• [HOW TO COMPLETE THIS TASK]: Wherever the string "assumption" appears in the records, return the line that holds it.

• [INPUT DATA]:
- Opening Delimiter -

(** ** [_parse_header] *)

(** One turn of the loop, by the key of the element. *)
Lemma parse_pair_ok (sh sh' : SignedHeader) (element : str) :
  parse_pair sh element = Ok sh' ->
  exists key value, pair_of element = Some (key, value) /\
    ((key = py "t" /\ exists n, int value = Ok n /\
        sh' = mkSignedHeader (Some n) (signatures sh)) \/
     (key <> py "t" /\ key = SigningVersion /\
        sh' = mkSignedHeader (timestamp sh) (signatures sh ++ [value])) \/
     (key <> py "t" /\ key <> SigningVersion /\ sh' = sh)).
Proof.
  unfold parse_pair, pair_of.
  destruct (split (chr "=") element) as [|key [|value [|x l]]]; try discriminate.
  intros H. exists key, value. split; [reflexivity|].
  destruct (str_eqb key (py "t")) eqn:Et.
  - apply str_eqb_eq in Et. left. split; [exact Et|].
    destruct (int value) as [n|e]; [|destruct (is_ValueError e); discriminate].
    exists n. split; [reflexivity|]. now injection H as <-.
  - apply str_eqb_neq in Et. right.
    destruct (str_eqb key SigningVersion) eqn:Ev.
    + apply str_eqb_eq in Ev. left. repeat split; try assumption.
      now injection H as <-.
    + apply str_eqb_neq in Ev. right. repeat split; try assumption.
      now injection H as <-.
Qed.

Lemma parse_pair_err (sh : SignedHeader) (element : str) (e : exn) :
  parse_pair sh element = Err e ->
  (pair_of element = None /\ e = InvalidHeaderError "invalid format") \/
  (exists value, pair_of element = Some (py "t", value) /\
     is_ok (int value) = false /\
     e = InvalidHeaderError "invalid timestamp format").
Proof.
  unfold parse_pair, pair_of.
  destruct (split (chr "=") element) as [|key [|value [|x l]]];
    try (intros [= <-]; left; split; reflexivity).
  destruct (str_eqb key (py "t")) eqn:Et.
  - apply str_eqb_eq in Et. subst key.
    destruct (int value) as [n|e'] eqn:Ei; [discriminate|].
    rewrite (int_raises_ValueError _ Ei). intros [= <-].
    right. exists value. rewrite Ei. repeat split.
  - destruct (str_eqb key SigningVersion); discriminate.
Qed.

Lemma parse_pair_element_ok (sh : SignedHeader) (element : str) :
  element_ok element -> exists sh', parse_pair sh element = Ok sh'.
Proof.
  intros (key & value & Hp & Ht).
  destruct (parse_pair sh element) as [sh'|e] eqn:E; [now exists sh'|].
  apply parse_pair_err in E as [[Hn _]|(v & Hv & Hi & _)].
  - congruence.
  - rewrite Hp in Hv. injection Hv as -> ->.
    rewrite (Ht eq_refl) in Hi. discriminate.
Qed.

(** The loop: what it leaves in the header it returns. *)
Lemma parse_pairs_ok (elements : list str) :
  forall sh0 sh, parse_pairs elements sh0 = Ok sh ->
  exists pairs,
    map pair_of elements = map Some pairs /\
    timestamp_after (timestamp sh0) pairs (timestamp sh) /\
    signatures sh = signatures sh0 ++ v1_values pairs.
Proof.
  induction elements as [|element rest IH]; intros sh0 sh H.
  - injection H as <-. exists []. unfold timestamp_after, v1_values. simpl.
    now rewrite app_nil_r.
  - simpl in H. apply bind_ok in H as (sh1 & H1 & H2).
    apply parse_pair_ok in H1 as (key & value & Hp & Hcase).
    apply IH in H2 as (pairs & Hm & Ht & Hs).
    exists ((key, value) :: pairs). cbn [map]. rewrite Hp, Hm.
    split; [reflexivity|].
    unfold timestamp_after, v1_values in *. cbn [last_t filter map fst snd].
    destruct Hcase as [(-> & n & Hi & ->)|[(Hk & -> & ->)|(Hk & Hv & ->)]];
      cbn [timestamp signatures] in *.
    + rewrite str_eqb_refl.
      replace (str_eqb (py "t") SigningVersion) with false by reflexivity.
      split; [|exact Hs].
      destruct (last_t pairs); [exact Ht|]. exists n. now split.
    + rewrite str_eqb_refl.
      replace (str_eqb SigningVersion (py "t")) with false by reflexivity.
      cbn [map snd]. split.
      * destruct (last_t pairs); exact Ht.
      * rewrite Hs. now rewrite <- app_assoc.
    + apply str_eqb_neq in Hk, Hv. rewrite Hk, Hv. split.
      * destruct (last_t pairs); exact Ht.
      * exact Hs.
Qed.

(** The loop goes through a header whose elements are all singly split
    pairs with readable timestamps. *)
Lemma parse_pairs_total (elements : list str) :
  Forall element_ok elements ->
  forall sh0, exists sh, parse_pairs elements sh0 = Ok sh.
Proof.
  induction 1 as [|element rest Hok _ IH]; intros sh0; simpl.
  - now exists sh0.
  - destruct (parse_pair_element_ok sh0 Hok) as [sh1 ->]. simpl. apply IH.
Qed.

(** The loop stops at the first element that is not a pair. *)
Lemma parse_pairs_invalid_format (before after : list str) (element : str) :
  Forall element_ok before -> pair_of element = None ->
  forall sh0, parse_pairs (before ++ element :: after) sh0 =
              Err (InvalidHeaderError "invalid format").
Proof.
  intros Hb Hn. induction Hb as [|e rest Hok _ IH]; intros sh0; simpl.
  - unfold parse_pair, pair_of in *.
    destruct (split (chr "=") element) as [|k [|v [|x l]]]; try reflexivity.
    discriminate.
  - destruct (parse_pair_element_ok sh0 Hok) as [sh1 ->]. simpl. apply IH.
Qed.

Lemma parse_pairs_err (elements : list str) :
  forall sh0 e, parse_pairs elements sh0 = Err e ->
  exists reason, e = InvalidHeaderError reason.
Proof.
  induction elements as [|element rest IH]; intros sh0 e H; simpl in H.
  - discriminate.
  - apply bind_err in H as [H|(sh1 & _ & H)].
    + apply parse_pair_err in H as [[_ ->]|(v & _ & _ & ->)]; eauto.
    + eapply IH, H.
Qed.

Lemma parse_pairs_all_pairs (elements : list str) :
  forall sh0 sh, parse_pairs elements sh0 = Ok sh ->
  Forall (fun e => count_char (chr "=") e = 1%nat) elements.
Proof.
  induction elements as [|element rest IH]; intros sh0 sh H; [constructor|].
  simpl in H. apply bind_ok in H as (sh1 & H1 & H2).
  constructor; [|eapply IH, H2].
  apply parse_pair_ok in H1 as (k & v & Hp & _).
  apply pair_of_some. now exists (k, v).
Qed.

Lemma parse_header_unfold (header : str) :
  header <> [] ->
  _parse_header header =
    (signed_header <- parse_pairs (split (chr ",") header) (mkSignedHeader None []) ;;
     match signatures signed_header, timestamp signed_header with
     | _ :: _, Some _ => Ok signed_header
     | _, _ => Err (InvalidHeaderError "missing fields")
     end).
Proof. destruct header; [congruence|reflexivity]. Qed.

Lemma parse_header_err (header : str) (e : exn) :
  _parse_header header = Err e -> exists reason, e = InvalidHeaderError reason.
Proof.
  destruct header as [|c rest].
  - intros [= <-]. eauto.
  - rewrite parse_header_unfold by discriminate.
    intros H. apply bind_err in H as [H|(sh & _ & H)].
    + eapply parse_pairs_err, H.
    + destruct (signatures sh), (timestamp sh); try discriminate;
        injection H as <-; eauto.
Qed.

Lemma parse_header_has_timestamp (header : str) (sh : SignedHeader) :
  _parse_header header = Ok sh -> exists t, timestamp sh = Some t.
Proof.
  destruct header as [|c rest]; [discriminate|].
  rewrite parse_header_unfold by discriminate. intros H.
  apply bind_ok in H as (sh' & _ & H).
  destruct (signatures sh'), (timestamp sh') as [t|] eqn:Et; try discriminate.
  injection H as <-. now exists t.
Qed.

Lemma elements_ok_of_pairs (elements : list str) :
  forall pairs,
  map pair_of elements = map Some pairs ->
  (forall value, In (py "t", value) pairs -> is_ok (int value) = true) ->
  Forall element_ok elements.
Proof.
  induction elements as [|element rest IH]; intros [|[k v] pairs] Hm Ht;
    try discriminate; constructor.
  - injection Hm as Hp _. exists k, v. split; [exact Hp|].
    intros ->. apply Ht. now left.
  - injection Hm as _ Hm. apply (IH pairs Hm).
    intros value Hin. apply Ht. now right.
Qed.

(** C4.  The header that [_parse_header] returns: its timestamp is what
    [int] reads in the value of the last [t] pair, its signatures are the
    values of the [v1] pairs in the order of the header, duplicates kept and
    every other key left out; there is a timestamp and at least one
    signature.  A header whose pairs are all read and that has no [v1] pair
    or no [t] pair is refused with [missing fields]; one that has both is
    accepted. *)
Theorem parse_header_postcondition (header : str) :
  (forall sh, _parse_header header = Ok sh ->
     exists pairs value t,
       map pair_of (split (chr ",") header) = map Some pairs /\
       last_t pairs = Some value /\ int value = Ok t /\
       timestamp sh = Some t /\
       signatures sh = v1_values pairs /\ signatures sh <> []) /\
  (forall pairs,
     header <> [] ->
     map pair_of (split (chr ",") header) = map Some pairs ->
     (forall value, In (py "t", value) pairs -> is_ok (int value) = true) ->
     (v1_values pairs = [] \/ last_t pairs = None ->
      _parse_header header = Err (InvalidHeaderError "missing fields")) /\
     (v1_values pairs <> [] -> last_t pairs <> None ->
      exists sh, _parse_header header = Ok sh)).
Proof.
  split.
  - intros sh H.
    destruct header as [|c rest]; [discriminate|].
    rewrite parse_header_unfold in H by discriminate.
    apply bind_ok in H as (sh' & Hloop & Hend).
    apply parse_pairs_ok in Hloop as (pairs & Hm & Ht & Hs).
    destruct (signatures sh') as [|s sigs] eqn:Es; [discriminate|].
    destruct (timestamp sh') as [t|] eqn:Et; [|discriminate].
    injection Hend as <-. unfold timestamp_after in Ht. cbn [timestamp] in Ht.
    destruct (last_t pairs) as [value|] eqn:El; [|discriminate].
    destruct Ht as (n & Hi & [= ->]).
    exists pairs, value, n. rewrite Es, Et. cbn [signatures app] in Hs.
    repeat split; try assumption; try discriminate.
  - intros pairs Hne Hm Hts.
    rewrite parse_header_unfold by assumption.
    destruct (parse_pairs_total (elements_ok_of_pairs _ _ Hm Hts)
                (mkSignedHeader None [])) as [sh Hloop].
    rewrite Hloop. cbn [bind].
    apply parse_pairs_ok in Hloop as (pairs' & Hm' & Ht & Hs).
    assert (pairs' = pairs) as ->.
    { rewrite Hm in Hm'. clear - Hm'. revert pairs' Hm'.
      induction pairs as [|p ps IH]; intros [|p' ps'] H; try discriminate;
        [reflexivity|]. injection H as <- H. f_equal. now apply IH. }
    unfold timestamp_after in Ht. cbn [timestamp signatures app] in Ht, Hs.
    split.
    + intros [Hv|Hl].
      * rewrite Hs, Hv. reflexivity.
      * rewrite Hl in Ht. rewrite Ht. now destruct (signatures sh).
    + intros Hv Hl. exists sh.
      destruct (last_t pairs) as [value|]; [|congruence].
      destruct Ht as (n & _ & ->). rewrite Hs.
      destruct (v1_values pairs); [congruence|reflexivity].
Qed.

- Closing Delimiter -

• [EXERCISE RESPONSE]:
    + apply str_eqb_eq in Ev. left. repeat split; try assumption.
    + apply str_eqb_neq in Ev. right. repeat split; try assumption.
    repeat split; try assumption; try discriminate.
    rewrite parse_header_unfold by assumption.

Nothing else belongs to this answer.